◆ **Data for the task**:
>>>>>

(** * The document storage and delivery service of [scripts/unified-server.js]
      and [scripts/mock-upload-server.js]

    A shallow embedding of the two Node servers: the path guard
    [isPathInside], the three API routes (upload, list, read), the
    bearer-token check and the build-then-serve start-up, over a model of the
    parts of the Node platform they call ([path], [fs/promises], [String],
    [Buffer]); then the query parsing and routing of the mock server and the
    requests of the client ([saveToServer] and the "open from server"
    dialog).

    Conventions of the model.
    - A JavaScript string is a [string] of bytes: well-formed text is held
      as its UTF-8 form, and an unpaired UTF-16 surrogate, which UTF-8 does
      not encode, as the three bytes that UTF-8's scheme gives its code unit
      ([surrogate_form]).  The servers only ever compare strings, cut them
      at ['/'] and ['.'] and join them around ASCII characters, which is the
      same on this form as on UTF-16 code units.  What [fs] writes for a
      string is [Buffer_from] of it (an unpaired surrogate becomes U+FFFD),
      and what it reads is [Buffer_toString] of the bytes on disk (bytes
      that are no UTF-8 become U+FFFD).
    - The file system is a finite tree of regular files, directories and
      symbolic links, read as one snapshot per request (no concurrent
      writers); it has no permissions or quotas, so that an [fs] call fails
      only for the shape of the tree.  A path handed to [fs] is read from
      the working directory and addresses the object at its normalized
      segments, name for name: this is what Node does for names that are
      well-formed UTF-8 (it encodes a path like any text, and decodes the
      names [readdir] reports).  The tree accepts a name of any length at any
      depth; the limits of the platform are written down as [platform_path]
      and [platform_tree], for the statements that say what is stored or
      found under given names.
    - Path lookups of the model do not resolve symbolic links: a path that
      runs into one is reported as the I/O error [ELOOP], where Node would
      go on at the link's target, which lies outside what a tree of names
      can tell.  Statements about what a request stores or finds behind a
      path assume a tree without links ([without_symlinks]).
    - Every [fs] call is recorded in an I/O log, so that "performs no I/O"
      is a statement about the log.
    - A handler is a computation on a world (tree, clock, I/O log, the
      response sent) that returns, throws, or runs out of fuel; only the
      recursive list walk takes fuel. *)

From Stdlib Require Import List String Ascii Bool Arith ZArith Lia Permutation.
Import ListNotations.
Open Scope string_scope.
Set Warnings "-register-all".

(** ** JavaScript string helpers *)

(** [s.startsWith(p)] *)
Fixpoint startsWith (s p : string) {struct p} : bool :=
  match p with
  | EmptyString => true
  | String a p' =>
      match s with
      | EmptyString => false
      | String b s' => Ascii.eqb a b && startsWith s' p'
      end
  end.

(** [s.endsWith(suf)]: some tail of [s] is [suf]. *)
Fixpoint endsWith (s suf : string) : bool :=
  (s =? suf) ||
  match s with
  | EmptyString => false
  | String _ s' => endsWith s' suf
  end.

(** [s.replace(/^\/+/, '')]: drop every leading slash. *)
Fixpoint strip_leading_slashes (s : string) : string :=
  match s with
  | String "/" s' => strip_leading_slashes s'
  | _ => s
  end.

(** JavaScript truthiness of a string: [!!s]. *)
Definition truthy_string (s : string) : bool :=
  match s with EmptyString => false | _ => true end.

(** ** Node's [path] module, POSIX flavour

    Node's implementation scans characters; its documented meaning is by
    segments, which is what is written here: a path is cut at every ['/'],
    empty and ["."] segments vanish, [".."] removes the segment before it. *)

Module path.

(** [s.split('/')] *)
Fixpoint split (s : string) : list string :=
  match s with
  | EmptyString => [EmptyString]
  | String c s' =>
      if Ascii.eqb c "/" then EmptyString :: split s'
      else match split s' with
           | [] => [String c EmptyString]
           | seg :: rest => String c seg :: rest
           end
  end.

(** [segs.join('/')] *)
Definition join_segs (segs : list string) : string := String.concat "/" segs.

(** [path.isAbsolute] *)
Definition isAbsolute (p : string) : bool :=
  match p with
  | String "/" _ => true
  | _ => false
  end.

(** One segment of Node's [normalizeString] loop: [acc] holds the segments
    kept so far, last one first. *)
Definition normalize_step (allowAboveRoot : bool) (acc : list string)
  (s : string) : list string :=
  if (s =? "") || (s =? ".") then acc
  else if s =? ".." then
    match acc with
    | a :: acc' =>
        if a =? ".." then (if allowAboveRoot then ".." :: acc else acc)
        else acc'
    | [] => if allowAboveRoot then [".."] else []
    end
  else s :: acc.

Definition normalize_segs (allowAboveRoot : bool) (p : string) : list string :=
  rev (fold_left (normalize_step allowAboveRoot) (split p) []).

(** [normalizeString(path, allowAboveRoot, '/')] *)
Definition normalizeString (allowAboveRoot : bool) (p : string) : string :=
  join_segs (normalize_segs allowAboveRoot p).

<<<<<

◆ **Work instructions**:
From the first line of the data above to the line containing "[isPathInside], the three", repeat everything exactly and add nothing.

◆ **Answer space**:
(** * The document storage and delivery service of [scripts/unified-server.js]
      and [scripts/mock-upload-server.js]

    A shallow embedding of the two Node servers: the path guard
    [isPathInside], the three API routes (upload, list, read), the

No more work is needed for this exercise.